Donald Trump's steamroll to the GOP nomination is in trouble, with an expected loss in Wisconsin's Tuesday primary to surging rival Sen. Ted Cruz, denying the front-runner a lion's share of the delegates he'll need to cinch the party's nod.
Trump is trailing the Texas lawmaker in
recent polls, including a Marquette University Law School survey last week that put Cruz in first place with 40 percent, crushing Trump by 10 percentage points,
Politico reports.
And if the Cruz surge holds, he'll take the largest share of the state's 42 delegates because of the Badger State's "winner-take-most" primary rules, Politico reports — delegates Trump needs to stay on track toward the required 1,237 delegates for the nomination.
According to Politico, the Cruz campaign has been trouncing Trump behind the scenes as well installing favorable convention delegates, like in Tennessee, where delegates will be able to vote freely after two ballots at the convention, and in North Dakota, where delegates are free to vote how they want from the start — and 18 of the 25 were on Cruz's preferred list.
Wisconsin uses a hybrid system to dole out its 42 delegates, with the winner getting 18 delegates, and the other 24 allocated based on the results in the state's eight congressional districts, with the winner in each district claiming all three of its delegates, Politico notes.

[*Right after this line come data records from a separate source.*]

Lemma set_state_keeps a st : wkeeps a (wcall_set_state a st).
Proof. unfold wcall_set_state. keep. Qed.
Definition is_end (f : icall_fn) : bool := match f with FnEnd => true | _ => false end.
Lemma ended_call a f : ended [WcCall a f] = if is_end f then [a] else [].
Proof. by destruct f. Qed.
Lemma ask_icall_keeps a f : is_end f = false → wkeeps a (ask_icall a f).
Proof. intros Hf. unfold ask_icall, ask_new. keep. by rewrite ended_call, Hf. Qed.
Lemma participants_keeps a : wkeeps a (participants_changed a).
Proof. unfold participants_changed, call_group_change_json. keep. Qed.
Lemma invoke_incoming_keeps a e : wkeeps a (invoke_incoming e).
Proof. unfold invoke_incoming, wcall_i_invoke_incoming_handler. keep. Qed.
Lemma wcall_silence_keeps a : wkeeps a (wcall_silence a).
Proof. unfold wcall_silence. keep. Qed.
Lemma ctx_alloc_keeps a : wkeeps a (ctx_alloc a).
Proof. unfold ctx_alloc. keep. Qed.

(** A callback other than the closing, with a message that can be encoded. *)
Definition is_close (cb : icall_callback) : bool := match cb with OnClose _ _ _ _ _ => true | _ => false end.
Definition encodable (cb : icall_callback) : Prop :=
  match cb with
  | OnSend h _ msg _ _ | OnSft h _ msg => is_Some (econn_message_encode h msg)
  | _ => True
  end.

Lemma handle_keeps a cb : is_close cb = false → encodable cb → wkeeps a (handle a cb).
Proof.
  intros Hc He. destruct cb; try done; cbn [handle encodable] in *;
  unfold icall_start_handler, icall_answer_handler, icall_media_estab_handler, icall_media_stopped_handler,
    icall_audio_estab_handler, icall_datachan_estab_handler, icall_vstate_handler, icall_audiocbr_handler,
    icall_muted_changed_handler, icall_leave_handler, icall_group_changed_handler, icall_metrics_handler,
    icall_send_handler, icall_sft_handler, icall_quality_handler, icall_req_clients_handler,
    icall_aulevel_handler, icall_req_new_epoch_handler, pend_incoming; cbv zeta;
  repeat first
    [ keep_step
    | apply set_state_keeps | apply ask_icall_keeps; done | apply participants_keeps
    | apply invoke_incoming_keeps | apply wcall_silence_keeps | apply ctx_alloc_keeps
    | apply wkeeps_of_ptr ]; try done.
Qed.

Meanwhile, Cruz is feeling increasingly confident.
"I think we're going to have a good night," he said on the eve of the Tuesday primary.
"We're seeing a turning point playing out over the last several weeks," adding that a win in Wisconsin would "make a powerful statement all across the country" and "have a powerful impact on the states that are coming up."

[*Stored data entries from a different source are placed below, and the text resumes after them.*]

(** The context of a request. *)
Definition with_ctx (a : nat) (i : calling_instance) : calling_instance :=
  {| i with wi_ctxl := wi_ctxl i ++ [(wi_naddr i, a)]; wi_naddr := S (wi_naddr i);
            wi_tick := S (S (wi_tick i)) |}.
Lemma sft_request_run h url msg text a i :
  live i a → wi_h i H_SFT = true → wc_mem (wi_tick i) = true →
  econn_message_encode h msg = Some (inr text) →
  handle a (OnSft h url msg) i = Some ((), with_ctx a i, [WcSft (wi_naddr i) url text]).
Proof.
  intros Hl Hh Hm Ht. destruct (find_wcall_live i a Hl) as (w & Hf & _).
  cbn [handle]. unfold icall_sft_handler, ctx_alloc, udone, get_wcall, wnext, mbind, MU_bind, mret, MU_ret, uget,
    umodify, uemit. rewrite Hf. cbn. rewrite Hh. cbn. rewrite Hm. cbn. rewrite Ht. done.
Qed.

Lemma ctx_found (l : list (nat * nat)) n a :
  Forall (λ c, (c.1 < n)%nat) l → List.find (λ c, (c.1 =? n)%nat) (l ++ [(n, a)]) = Some (n, a).
Proof.
  induction 1 as [|c l Hc Hl IH]; cbn; [by rewrite Nat.eqb_refl|].
  by rewrite (proj2 (Nat.eqb_neq _ _)) by lia.
Qed.

(** C38: A response of the server that arrives after its call has closed is handled with
    the call that is gone: the context outlives the call, and [wcall_i_sft_resp] reads
    the call in order to find out whether it is valid. *)
Theorem late_sft_response_undefined h url msg text err m t u c status response a i :
  wi_ok i → live i a → wi_h i H_SFT = true → wc_mem (wi_tick i) = true →
  econn_message_encode h msg = Some (inr text) → Forall (λ c, (c.1 < wi_naddr i)%nat) (wi_ctxl i) →
  ∃ i' e, (handle a (OnSft h url msg);; handle a (OnClose err m t u c)) i = Some ((), i', e)
          ∧ WcSft (wi_naddr i) url text ∈ e
          ∧ mqueue_handler (MEV_SFT_RESP status response (Some (wi_naddr i))) i' = None.
Proof.
  intros Hok Hl Hh Hm Ht Hctx. unfold mbind, MU_bind. erewrite sft_request_run by done.
  set (i1 := with_ctx a i). assert (Hok1 : wi_ok i1) by (eapply ok_same; [exact Hok|]; split; [done..|cbn; lia]).
  pose proof (close_spec a err m t u c i1 (ok_distinct _ Hok1) Hl) as Hw.
  pose proof (close_keeps_ctxl a err m t u c i1) as Hk.
  apply wp_defined in Hw as ([] & i2 & e2 & He2 & Hev & _). cbn [handle].
  unfold wlp in Hk. rewrite He2 in Hk |- *. exists i2, (WcSft (wi_naddr i) url text :: e2).
  split; [done|]. split; [by left|]. cbn [mqueue_handler wcall_i_sft_resp].
  unfold mbind, MU_bind, uget, find_ctx. rewrite Hk. cbn [wi_ctxl i1 with_ctx]. rewrite ctx_found by done.
  cbn -[get_wcall]. rewrite get_wcall_gone; [done|]. by eapply released_gone.
Qed.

Still, as of Monday, Cruz was more than 250 delegates behind Trump, according to an Associated Press tally.
And he'd need to have big wins in the remaining states in the Republican primary if he were to have a chance to overtake Trump's formidable lead.
"That would require really a sea change that the tide has turned on Trump and the public has soured on him," Rick Tyler, former communications director for the Cruz campaign, tells Bloomberg News of Cruz's prospects.
"We haven't seen that moment yet and it remains to be seen whether we will see that moment."
Bloomberg contributed to this report.